DATA TO EXAMINE
-----

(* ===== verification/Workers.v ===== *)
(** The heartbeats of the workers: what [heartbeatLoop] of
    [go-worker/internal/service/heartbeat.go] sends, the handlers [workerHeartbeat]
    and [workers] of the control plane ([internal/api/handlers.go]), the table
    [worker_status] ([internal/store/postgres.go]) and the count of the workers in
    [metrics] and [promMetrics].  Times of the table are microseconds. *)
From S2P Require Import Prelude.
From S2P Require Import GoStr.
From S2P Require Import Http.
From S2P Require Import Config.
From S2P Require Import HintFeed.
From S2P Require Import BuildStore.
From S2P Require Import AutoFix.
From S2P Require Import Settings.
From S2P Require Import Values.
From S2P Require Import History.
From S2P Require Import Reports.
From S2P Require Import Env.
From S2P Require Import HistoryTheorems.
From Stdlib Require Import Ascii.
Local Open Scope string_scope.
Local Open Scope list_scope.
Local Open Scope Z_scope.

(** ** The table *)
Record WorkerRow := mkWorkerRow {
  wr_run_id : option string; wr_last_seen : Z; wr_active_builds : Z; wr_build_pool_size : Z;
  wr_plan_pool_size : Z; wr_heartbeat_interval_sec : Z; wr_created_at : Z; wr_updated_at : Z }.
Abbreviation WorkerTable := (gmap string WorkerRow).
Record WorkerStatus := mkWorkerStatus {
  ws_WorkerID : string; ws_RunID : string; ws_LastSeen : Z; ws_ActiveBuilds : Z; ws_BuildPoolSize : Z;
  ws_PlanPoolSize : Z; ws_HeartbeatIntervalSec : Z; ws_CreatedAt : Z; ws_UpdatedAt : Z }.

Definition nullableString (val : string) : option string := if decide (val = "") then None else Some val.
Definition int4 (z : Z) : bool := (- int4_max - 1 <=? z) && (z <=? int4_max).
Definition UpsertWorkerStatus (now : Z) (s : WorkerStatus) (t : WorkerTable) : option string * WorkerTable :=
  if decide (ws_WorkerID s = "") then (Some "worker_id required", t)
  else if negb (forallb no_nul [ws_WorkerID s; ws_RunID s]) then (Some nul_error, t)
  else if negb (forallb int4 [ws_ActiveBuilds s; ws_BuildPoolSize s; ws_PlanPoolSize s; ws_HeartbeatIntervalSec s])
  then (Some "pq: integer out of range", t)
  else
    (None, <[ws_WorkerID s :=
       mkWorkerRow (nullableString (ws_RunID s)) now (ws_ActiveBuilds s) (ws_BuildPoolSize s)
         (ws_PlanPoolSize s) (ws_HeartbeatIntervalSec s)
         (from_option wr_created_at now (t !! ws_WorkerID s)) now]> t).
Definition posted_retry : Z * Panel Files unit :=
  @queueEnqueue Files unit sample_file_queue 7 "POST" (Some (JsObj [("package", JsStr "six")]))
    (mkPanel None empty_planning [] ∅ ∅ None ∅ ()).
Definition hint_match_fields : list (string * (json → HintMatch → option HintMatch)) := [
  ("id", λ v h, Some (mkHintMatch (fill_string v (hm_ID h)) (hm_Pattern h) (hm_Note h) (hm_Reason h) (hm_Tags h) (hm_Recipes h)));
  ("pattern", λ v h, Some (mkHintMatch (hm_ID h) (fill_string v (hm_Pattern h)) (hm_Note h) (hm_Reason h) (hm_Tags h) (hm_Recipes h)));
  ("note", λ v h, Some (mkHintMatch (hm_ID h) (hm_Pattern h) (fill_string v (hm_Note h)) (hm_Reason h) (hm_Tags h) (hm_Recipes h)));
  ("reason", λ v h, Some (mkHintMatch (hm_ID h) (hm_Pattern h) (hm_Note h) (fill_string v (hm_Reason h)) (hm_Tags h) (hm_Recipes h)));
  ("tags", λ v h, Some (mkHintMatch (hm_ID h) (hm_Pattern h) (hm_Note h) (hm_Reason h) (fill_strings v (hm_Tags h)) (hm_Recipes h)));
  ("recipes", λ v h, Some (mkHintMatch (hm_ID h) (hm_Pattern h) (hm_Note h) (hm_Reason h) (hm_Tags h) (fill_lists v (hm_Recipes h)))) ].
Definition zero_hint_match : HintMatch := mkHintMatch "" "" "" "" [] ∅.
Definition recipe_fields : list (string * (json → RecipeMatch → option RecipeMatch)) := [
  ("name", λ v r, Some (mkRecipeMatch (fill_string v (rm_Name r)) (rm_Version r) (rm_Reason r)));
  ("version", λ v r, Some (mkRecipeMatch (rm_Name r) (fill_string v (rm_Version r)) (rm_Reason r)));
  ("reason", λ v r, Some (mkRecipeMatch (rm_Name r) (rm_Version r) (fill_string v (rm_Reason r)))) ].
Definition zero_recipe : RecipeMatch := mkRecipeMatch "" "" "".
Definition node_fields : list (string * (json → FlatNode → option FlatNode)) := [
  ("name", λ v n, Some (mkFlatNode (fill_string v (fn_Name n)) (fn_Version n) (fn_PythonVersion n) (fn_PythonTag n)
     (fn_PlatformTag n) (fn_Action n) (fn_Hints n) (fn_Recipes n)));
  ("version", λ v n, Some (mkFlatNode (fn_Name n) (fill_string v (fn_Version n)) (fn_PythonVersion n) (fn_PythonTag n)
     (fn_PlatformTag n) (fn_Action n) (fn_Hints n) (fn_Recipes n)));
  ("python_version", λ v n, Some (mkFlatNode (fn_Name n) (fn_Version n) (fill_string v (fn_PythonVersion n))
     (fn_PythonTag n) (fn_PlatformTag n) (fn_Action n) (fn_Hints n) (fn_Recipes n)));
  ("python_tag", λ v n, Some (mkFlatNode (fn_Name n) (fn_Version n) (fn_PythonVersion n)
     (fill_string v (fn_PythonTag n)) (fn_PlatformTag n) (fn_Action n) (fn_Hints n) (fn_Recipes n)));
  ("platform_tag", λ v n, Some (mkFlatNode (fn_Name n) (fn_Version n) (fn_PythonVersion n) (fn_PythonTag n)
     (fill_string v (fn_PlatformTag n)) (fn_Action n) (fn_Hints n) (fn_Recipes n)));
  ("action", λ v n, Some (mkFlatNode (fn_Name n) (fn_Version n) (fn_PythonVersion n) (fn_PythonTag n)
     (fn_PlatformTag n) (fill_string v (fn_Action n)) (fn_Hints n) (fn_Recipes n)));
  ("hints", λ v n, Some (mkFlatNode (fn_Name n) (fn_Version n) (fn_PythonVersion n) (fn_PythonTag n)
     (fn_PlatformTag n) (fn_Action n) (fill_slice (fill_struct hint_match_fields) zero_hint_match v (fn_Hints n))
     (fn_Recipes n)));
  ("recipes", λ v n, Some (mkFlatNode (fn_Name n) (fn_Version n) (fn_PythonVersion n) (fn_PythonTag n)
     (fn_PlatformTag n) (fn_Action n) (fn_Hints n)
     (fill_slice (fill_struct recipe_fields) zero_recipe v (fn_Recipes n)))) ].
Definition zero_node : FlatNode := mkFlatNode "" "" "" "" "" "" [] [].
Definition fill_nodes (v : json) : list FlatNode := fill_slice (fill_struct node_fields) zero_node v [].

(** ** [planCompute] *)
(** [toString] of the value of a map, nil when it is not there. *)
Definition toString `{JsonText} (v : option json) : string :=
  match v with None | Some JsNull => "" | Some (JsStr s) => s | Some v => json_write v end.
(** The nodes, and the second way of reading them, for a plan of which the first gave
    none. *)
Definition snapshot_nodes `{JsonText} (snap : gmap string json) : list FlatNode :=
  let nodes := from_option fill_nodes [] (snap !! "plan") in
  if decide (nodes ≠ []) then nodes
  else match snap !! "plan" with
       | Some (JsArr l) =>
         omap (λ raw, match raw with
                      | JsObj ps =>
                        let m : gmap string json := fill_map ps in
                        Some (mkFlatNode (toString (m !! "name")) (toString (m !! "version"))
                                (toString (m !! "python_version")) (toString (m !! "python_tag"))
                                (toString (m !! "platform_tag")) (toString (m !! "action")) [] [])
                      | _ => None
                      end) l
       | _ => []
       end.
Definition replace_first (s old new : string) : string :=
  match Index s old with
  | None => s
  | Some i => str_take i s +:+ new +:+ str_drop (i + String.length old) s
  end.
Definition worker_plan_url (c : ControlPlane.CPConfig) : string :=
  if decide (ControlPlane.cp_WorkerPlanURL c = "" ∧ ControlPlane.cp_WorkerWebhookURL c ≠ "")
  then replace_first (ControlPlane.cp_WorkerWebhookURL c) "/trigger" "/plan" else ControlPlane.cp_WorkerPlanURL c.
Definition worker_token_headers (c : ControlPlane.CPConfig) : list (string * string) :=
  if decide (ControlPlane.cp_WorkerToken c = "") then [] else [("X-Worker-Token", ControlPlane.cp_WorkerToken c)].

-----

TASK ITEM
As listed above, the lines from the line with "else if negb (forallb no_nul" to the line with "(ws_PlanPoolSize s) (ws_HeartbeatIntervalSec" are to be echoed exactly, with both ends included and nothing added.

EXPECTED ANSWER
  else if negb (forallb no_nul [ws_WorkerID s; ws_RunID s]) then (Some nul_error, t)
  else if negb (forallb int4 [ws_ActiveBuilds s; ws_BuildPoolSize s; ws_PlanPoolSize s; ws_HeartbeatIntervalSec s])
  then (Some "pq: integer out of range", t)
  else
    (None, <[ws_WorkerID s :=
       mkWorkerRow (nullableString (ws_RunID s)) now (ws_ActiveBuilds s) (ws_BuildPoolSize s)
         (ws_PlanPoolSize s) (ws_HeartbeatIntervalSec s)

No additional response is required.